| Data records |
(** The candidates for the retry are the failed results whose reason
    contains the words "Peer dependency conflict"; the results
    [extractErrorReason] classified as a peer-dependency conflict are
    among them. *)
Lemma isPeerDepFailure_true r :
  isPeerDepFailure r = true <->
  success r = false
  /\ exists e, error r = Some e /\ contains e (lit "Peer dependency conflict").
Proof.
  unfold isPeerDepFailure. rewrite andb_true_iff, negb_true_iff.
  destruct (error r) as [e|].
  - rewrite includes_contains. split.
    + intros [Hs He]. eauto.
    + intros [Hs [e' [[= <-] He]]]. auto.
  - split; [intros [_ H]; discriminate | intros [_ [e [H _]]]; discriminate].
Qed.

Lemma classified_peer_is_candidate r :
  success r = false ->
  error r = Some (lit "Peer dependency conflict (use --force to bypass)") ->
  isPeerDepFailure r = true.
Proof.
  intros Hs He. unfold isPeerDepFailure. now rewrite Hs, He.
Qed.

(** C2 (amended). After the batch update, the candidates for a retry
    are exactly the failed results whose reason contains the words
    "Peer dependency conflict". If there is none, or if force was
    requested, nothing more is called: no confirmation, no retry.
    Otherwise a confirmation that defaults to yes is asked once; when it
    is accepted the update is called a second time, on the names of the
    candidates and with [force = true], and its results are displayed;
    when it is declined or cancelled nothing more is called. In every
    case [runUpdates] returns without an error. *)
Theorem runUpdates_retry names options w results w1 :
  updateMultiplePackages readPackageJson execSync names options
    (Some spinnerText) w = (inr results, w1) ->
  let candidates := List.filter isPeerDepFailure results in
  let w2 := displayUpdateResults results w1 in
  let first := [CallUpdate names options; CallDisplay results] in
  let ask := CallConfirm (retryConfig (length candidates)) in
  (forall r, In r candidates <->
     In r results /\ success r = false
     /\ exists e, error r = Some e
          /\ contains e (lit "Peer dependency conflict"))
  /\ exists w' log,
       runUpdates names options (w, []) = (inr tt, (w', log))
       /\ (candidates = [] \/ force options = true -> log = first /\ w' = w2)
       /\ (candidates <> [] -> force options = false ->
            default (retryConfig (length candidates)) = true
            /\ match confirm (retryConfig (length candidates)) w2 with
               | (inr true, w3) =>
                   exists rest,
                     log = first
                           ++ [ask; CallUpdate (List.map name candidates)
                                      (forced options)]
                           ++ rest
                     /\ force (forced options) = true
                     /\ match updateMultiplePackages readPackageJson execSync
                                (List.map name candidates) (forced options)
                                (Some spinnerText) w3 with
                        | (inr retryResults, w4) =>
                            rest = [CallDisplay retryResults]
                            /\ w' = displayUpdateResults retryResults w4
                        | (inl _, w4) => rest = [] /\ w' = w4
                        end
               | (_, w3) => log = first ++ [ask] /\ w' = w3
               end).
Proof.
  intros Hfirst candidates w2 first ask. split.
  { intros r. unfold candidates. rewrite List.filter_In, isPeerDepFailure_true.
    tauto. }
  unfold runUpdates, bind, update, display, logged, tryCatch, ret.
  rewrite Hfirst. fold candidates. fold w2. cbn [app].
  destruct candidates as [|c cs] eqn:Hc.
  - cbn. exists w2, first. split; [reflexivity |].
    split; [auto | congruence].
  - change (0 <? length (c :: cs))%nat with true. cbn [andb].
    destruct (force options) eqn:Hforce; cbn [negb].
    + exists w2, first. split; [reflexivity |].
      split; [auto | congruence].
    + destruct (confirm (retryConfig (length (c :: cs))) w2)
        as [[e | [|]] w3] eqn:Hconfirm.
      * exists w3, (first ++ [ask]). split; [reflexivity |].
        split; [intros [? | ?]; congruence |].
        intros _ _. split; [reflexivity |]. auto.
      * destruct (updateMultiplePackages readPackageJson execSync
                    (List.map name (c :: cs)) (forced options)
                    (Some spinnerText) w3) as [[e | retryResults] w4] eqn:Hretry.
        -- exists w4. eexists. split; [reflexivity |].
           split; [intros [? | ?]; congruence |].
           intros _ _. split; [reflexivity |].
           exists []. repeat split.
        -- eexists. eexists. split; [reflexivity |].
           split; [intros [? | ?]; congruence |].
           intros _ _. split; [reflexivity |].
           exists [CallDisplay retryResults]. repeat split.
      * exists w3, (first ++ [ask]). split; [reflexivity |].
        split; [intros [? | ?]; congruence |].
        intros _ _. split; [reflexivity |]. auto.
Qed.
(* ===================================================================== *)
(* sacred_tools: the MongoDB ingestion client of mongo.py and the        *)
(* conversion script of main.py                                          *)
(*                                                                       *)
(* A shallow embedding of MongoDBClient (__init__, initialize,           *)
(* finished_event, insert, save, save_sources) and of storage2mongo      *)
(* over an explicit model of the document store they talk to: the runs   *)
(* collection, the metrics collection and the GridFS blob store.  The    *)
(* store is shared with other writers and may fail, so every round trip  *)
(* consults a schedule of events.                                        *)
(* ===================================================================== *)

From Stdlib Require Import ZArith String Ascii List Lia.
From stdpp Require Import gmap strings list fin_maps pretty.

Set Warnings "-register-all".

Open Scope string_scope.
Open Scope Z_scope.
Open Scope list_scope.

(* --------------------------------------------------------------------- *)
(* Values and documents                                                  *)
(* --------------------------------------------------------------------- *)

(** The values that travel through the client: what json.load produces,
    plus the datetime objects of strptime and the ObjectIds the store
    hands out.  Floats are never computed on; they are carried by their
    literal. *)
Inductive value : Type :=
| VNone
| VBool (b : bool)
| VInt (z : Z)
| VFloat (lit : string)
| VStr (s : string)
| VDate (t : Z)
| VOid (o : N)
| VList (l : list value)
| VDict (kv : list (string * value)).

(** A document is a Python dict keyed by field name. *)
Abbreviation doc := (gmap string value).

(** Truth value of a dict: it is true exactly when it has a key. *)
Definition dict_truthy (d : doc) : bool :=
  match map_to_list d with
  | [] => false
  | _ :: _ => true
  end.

| Exercise |
The lines to extract from the data above begin with the line containing "(c :: cs))) w2)" and end with the line containing "(Some spinnerText) w3)". Extract them exactly, including both.

| Result |
    + destruct (confirm (retryConfig (length (c :: cs))) w2)
        as [[e | [|]] w3] eqn:Hconfirm.
      * exists w3, (first ++ [ask]). split; [reflexivity |].
        split; [intros [? | ?]; congruence |].
        intros _ _. split; [reflexivity |]. auto.
      * destruct (updateMultiplePackages readPackageJson execSync
                    (List.map name (c :: cs)) (forced options)
                    (Some spinnerText) w3) as [[e | retryResults] w4] eqn:Hretry.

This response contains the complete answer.